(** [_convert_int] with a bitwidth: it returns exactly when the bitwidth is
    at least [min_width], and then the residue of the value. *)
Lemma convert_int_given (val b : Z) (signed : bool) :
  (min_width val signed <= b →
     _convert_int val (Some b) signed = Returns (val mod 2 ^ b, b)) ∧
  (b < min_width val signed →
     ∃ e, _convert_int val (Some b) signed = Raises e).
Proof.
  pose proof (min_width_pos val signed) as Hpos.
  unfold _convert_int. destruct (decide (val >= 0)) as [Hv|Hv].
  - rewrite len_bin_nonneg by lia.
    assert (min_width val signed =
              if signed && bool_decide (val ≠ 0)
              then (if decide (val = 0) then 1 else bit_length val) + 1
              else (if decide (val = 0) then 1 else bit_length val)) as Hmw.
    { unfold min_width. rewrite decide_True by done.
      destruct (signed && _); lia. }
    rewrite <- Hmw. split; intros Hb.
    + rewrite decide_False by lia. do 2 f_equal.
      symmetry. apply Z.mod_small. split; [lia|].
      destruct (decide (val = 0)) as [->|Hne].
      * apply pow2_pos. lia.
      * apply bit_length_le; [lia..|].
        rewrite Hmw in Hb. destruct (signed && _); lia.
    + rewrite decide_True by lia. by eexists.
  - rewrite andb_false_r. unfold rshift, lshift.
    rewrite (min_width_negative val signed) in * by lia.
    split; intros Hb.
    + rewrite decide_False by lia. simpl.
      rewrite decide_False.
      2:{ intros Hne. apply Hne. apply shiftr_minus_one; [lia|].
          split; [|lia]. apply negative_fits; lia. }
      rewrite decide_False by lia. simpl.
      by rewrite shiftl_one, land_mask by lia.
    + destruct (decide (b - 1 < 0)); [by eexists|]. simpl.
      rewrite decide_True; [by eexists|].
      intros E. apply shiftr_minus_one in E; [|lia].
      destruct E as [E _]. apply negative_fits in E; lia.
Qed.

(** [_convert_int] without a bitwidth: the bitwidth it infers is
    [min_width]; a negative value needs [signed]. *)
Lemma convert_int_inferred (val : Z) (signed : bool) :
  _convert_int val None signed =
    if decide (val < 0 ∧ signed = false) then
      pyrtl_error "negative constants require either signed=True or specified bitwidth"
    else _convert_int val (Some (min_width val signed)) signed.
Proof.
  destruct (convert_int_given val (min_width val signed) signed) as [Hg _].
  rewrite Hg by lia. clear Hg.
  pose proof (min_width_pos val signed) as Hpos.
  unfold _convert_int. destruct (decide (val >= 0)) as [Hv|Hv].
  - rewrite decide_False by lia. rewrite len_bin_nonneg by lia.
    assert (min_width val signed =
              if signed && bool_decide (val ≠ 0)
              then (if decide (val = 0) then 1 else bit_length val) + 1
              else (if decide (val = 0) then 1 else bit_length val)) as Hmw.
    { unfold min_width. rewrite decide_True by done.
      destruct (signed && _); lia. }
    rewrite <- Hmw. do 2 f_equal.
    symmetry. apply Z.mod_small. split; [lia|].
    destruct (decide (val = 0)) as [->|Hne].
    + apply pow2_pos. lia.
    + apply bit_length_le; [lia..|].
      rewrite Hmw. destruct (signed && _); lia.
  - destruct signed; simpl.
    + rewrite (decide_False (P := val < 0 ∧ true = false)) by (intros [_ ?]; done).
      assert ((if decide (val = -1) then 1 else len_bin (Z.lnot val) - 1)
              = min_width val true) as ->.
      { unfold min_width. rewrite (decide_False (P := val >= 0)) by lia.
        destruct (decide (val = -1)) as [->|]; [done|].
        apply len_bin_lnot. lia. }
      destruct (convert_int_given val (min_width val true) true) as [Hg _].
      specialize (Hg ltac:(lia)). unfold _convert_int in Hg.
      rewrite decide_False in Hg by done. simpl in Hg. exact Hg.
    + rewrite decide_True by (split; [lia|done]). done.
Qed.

##############################

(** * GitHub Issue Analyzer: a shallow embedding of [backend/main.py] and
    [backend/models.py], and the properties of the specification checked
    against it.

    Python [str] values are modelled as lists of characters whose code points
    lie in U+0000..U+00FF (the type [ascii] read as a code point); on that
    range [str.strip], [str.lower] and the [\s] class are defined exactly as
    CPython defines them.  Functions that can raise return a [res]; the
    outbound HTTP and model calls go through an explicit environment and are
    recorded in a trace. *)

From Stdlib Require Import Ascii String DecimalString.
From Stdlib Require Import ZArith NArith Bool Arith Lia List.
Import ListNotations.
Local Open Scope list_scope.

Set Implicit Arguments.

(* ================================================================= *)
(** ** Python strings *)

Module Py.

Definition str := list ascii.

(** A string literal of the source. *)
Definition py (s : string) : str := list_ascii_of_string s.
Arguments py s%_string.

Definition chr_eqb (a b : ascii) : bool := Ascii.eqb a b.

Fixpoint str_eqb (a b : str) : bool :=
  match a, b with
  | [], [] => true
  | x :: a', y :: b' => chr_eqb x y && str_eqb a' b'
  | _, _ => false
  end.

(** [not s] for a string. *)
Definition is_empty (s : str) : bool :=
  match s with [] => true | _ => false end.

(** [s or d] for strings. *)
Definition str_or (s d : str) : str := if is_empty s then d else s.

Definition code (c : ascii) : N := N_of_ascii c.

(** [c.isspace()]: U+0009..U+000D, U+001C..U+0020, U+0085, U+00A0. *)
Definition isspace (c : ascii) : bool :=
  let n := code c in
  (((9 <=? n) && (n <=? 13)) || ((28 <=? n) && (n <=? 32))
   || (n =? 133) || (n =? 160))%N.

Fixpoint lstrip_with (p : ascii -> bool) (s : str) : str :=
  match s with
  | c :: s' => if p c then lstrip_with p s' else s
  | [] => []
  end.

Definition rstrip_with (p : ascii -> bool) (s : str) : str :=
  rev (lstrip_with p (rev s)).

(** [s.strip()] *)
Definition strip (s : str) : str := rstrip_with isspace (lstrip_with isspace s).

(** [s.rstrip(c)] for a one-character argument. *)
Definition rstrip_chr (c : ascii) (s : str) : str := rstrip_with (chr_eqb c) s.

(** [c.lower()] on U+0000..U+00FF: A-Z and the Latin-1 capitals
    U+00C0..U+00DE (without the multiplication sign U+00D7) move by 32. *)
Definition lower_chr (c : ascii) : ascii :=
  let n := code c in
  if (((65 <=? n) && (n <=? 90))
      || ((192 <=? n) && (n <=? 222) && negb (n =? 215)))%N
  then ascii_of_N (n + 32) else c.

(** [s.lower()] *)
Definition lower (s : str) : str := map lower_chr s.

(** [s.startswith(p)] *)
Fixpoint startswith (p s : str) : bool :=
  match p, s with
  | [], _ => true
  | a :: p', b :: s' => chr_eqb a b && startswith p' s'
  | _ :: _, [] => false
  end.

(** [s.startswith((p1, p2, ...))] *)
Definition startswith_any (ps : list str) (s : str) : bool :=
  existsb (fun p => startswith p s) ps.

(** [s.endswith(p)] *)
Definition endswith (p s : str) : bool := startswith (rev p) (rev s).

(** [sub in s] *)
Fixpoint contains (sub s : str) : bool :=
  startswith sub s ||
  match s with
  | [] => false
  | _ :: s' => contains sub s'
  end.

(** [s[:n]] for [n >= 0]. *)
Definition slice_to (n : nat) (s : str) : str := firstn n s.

##############################

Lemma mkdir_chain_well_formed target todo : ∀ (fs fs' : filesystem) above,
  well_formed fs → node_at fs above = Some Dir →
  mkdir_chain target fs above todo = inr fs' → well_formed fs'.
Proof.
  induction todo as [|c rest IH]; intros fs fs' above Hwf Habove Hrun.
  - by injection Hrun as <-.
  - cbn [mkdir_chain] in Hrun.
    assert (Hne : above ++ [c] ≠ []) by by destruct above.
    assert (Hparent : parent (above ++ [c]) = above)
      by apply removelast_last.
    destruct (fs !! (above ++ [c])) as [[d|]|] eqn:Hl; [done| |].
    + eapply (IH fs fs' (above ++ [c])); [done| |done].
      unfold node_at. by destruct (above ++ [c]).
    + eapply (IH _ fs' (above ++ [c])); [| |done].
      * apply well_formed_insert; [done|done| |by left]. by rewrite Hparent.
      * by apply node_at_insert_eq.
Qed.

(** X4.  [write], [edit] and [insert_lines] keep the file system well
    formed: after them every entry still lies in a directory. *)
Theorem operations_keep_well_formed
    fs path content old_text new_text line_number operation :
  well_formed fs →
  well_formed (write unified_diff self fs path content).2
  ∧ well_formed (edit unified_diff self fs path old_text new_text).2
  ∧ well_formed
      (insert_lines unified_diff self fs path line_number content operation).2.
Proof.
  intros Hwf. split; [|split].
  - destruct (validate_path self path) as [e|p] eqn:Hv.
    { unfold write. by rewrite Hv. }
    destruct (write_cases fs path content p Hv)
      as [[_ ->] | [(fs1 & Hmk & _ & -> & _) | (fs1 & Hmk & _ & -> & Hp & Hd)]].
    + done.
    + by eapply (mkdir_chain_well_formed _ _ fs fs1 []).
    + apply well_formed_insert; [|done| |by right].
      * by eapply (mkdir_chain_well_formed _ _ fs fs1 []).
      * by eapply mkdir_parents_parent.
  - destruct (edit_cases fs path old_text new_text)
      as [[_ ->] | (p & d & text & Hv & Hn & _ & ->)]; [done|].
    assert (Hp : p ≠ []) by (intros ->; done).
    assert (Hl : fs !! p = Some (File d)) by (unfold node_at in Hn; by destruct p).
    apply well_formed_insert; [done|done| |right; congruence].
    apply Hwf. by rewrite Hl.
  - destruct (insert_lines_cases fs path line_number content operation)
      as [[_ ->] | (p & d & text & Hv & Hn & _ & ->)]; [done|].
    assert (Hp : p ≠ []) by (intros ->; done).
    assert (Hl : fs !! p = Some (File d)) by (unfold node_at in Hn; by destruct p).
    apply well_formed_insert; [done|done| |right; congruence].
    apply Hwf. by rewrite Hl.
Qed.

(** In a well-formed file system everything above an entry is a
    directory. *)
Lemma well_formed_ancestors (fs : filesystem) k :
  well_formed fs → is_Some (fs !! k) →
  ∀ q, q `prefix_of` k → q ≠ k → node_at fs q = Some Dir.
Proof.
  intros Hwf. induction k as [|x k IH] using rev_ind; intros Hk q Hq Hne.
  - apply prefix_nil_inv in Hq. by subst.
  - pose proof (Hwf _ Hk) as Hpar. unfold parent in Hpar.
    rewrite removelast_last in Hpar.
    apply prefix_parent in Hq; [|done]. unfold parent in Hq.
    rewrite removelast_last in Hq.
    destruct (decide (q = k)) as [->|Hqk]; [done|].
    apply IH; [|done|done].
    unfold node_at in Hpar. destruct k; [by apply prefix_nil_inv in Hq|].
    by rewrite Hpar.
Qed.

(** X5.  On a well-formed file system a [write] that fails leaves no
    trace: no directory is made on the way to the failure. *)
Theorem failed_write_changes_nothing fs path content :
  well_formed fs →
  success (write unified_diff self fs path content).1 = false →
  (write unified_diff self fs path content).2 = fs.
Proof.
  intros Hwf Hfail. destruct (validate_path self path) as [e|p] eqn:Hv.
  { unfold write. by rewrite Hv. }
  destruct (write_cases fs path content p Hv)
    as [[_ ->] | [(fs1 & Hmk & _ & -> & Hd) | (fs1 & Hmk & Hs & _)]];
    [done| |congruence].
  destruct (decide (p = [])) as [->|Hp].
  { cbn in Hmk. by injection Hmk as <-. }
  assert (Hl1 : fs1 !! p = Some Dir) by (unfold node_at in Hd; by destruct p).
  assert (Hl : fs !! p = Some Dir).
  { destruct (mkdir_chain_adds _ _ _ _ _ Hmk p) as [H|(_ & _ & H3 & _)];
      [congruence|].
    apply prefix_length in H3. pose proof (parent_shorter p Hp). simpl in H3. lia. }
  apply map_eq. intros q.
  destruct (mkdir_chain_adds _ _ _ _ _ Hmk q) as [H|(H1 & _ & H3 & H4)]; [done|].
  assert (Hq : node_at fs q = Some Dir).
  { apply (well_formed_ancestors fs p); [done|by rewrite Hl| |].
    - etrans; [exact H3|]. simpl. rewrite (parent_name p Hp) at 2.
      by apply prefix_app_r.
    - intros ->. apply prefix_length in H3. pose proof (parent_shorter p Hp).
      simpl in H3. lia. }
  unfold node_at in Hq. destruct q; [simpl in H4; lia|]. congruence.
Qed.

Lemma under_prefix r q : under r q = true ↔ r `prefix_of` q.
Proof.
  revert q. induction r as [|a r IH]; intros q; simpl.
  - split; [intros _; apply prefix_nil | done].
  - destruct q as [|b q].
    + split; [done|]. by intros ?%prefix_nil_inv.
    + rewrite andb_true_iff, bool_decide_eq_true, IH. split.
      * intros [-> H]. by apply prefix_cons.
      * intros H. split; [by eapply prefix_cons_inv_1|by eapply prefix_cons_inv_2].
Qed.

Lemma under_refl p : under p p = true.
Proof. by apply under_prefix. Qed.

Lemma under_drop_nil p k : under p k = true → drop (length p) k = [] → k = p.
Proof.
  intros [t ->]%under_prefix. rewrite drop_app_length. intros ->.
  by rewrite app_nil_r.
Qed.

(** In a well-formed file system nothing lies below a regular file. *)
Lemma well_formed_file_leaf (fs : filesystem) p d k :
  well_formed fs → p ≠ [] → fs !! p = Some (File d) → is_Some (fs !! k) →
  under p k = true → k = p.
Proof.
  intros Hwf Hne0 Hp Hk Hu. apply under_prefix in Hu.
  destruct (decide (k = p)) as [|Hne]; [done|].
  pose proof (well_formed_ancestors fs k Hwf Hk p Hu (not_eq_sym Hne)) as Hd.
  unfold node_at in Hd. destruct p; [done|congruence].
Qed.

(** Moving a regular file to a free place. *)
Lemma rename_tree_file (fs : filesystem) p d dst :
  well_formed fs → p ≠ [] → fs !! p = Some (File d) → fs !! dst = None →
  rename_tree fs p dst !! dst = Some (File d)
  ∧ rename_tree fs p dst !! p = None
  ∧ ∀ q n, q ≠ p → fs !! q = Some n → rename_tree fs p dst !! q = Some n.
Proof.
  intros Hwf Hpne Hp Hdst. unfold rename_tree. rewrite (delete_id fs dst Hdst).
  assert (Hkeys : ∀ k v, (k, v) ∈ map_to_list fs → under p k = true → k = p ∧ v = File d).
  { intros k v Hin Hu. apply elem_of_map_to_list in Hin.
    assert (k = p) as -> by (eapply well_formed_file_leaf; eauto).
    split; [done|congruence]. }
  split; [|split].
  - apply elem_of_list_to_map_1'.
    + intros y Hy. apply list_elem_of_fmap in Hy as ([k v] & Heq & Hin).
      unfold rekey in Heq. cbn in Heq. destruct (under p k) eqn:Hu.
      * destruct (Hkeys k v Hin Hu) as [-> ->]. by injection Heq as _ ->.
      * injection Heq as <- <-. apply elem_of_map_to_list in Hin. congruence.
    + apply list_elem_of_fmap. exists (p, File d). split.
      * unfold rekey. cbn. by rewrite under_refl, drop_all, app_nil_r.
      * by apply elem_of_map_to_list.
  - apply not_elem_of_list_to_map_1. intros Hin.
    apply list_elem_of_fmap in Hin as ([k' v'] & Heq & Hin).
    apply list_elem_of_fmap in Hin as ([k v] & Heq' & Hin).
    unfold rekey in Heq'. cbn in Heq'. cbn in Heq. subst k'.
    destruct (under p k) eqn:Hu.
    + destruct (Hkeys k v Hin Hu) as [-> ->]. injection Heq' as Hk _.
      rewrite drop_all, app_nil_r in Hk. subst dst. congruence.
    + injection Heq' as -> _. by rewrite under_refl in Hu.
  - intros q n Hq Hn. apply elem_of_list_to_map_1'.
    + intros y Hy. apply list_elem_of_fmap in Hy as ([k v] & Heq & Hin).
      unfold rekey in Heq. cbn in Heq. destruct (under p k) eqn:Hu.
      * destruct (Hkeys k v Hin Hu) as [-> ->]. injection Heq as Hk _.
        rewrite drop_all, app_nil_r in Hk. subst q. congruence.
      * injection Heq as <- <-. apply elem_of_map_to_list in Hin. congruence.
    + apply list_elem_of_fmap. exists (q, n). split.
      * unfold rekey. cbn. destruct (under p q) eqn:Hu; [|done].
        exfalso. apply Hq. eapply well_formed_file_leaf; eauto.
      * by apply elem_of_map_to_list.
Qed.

##############################

◆ Exercise ◆
What you give back should be exactly the lines of the data above from the line with "(** [_convert_int] with a" through the line with "rewrite decide_False.", both of those included, and nothing more.

◆ Response ◆
(** [_convert_int] with a bitwidth: it returns exactly when the bitwidth is
    at least [min_width], and then the residue of the value. *)
Lemma convert_int_given (val b : Z) (signed : bool) :
  (min_width val signed <= b →
     _convert_int val (Some b) signed = Returns (val mod 2 ^ b, b)) ∧
  (b < min_width val signed →
     ∃ e, _convert_int val (Some b) signed = Raises e).
Proof.
  pose proof (min_width_pos val signed) as Hpos.
  unfold _convert_int. destruct (decide (val >= 0)) as [Hv|Hv].
  - rewrite len_bin_nonneg by lia.
    assert (min_width val signed =
              if signed && bool_decide (val ≠ 0)
              then (if decide (val = 0) then 1 else bit_length val) + 1
              else (if decide (val = 0) then 1 else bit_length val)) as Hmw.
    { unfold min_width. rewrite decide_True by done.
      destruct (signed && _); lia. }
    rewrite <- Hmw. split; intros Hb.
    + rewrite decide_False by lia. do 2 f_equal.
      symmetry. apply Z.mod_small. split; [lia|].
      destruct (decide (val = 0)) as [->|Hne].
      * apply pow2_pos. lia.
      * apply bit_length_le; [lia..|].
        rewrite Hmw in Hb. destruct (signed && _); lia.
    + rewrite decide_True by lia. by eexists.
  - rewrite andb_false_r. unfold rshift, lshift.
    rewrite (min_width_negative val signed) in * by lia.
    split; intros Hb.
    + rewrite decide_False by lia. simpl.
      rewrite decide_False.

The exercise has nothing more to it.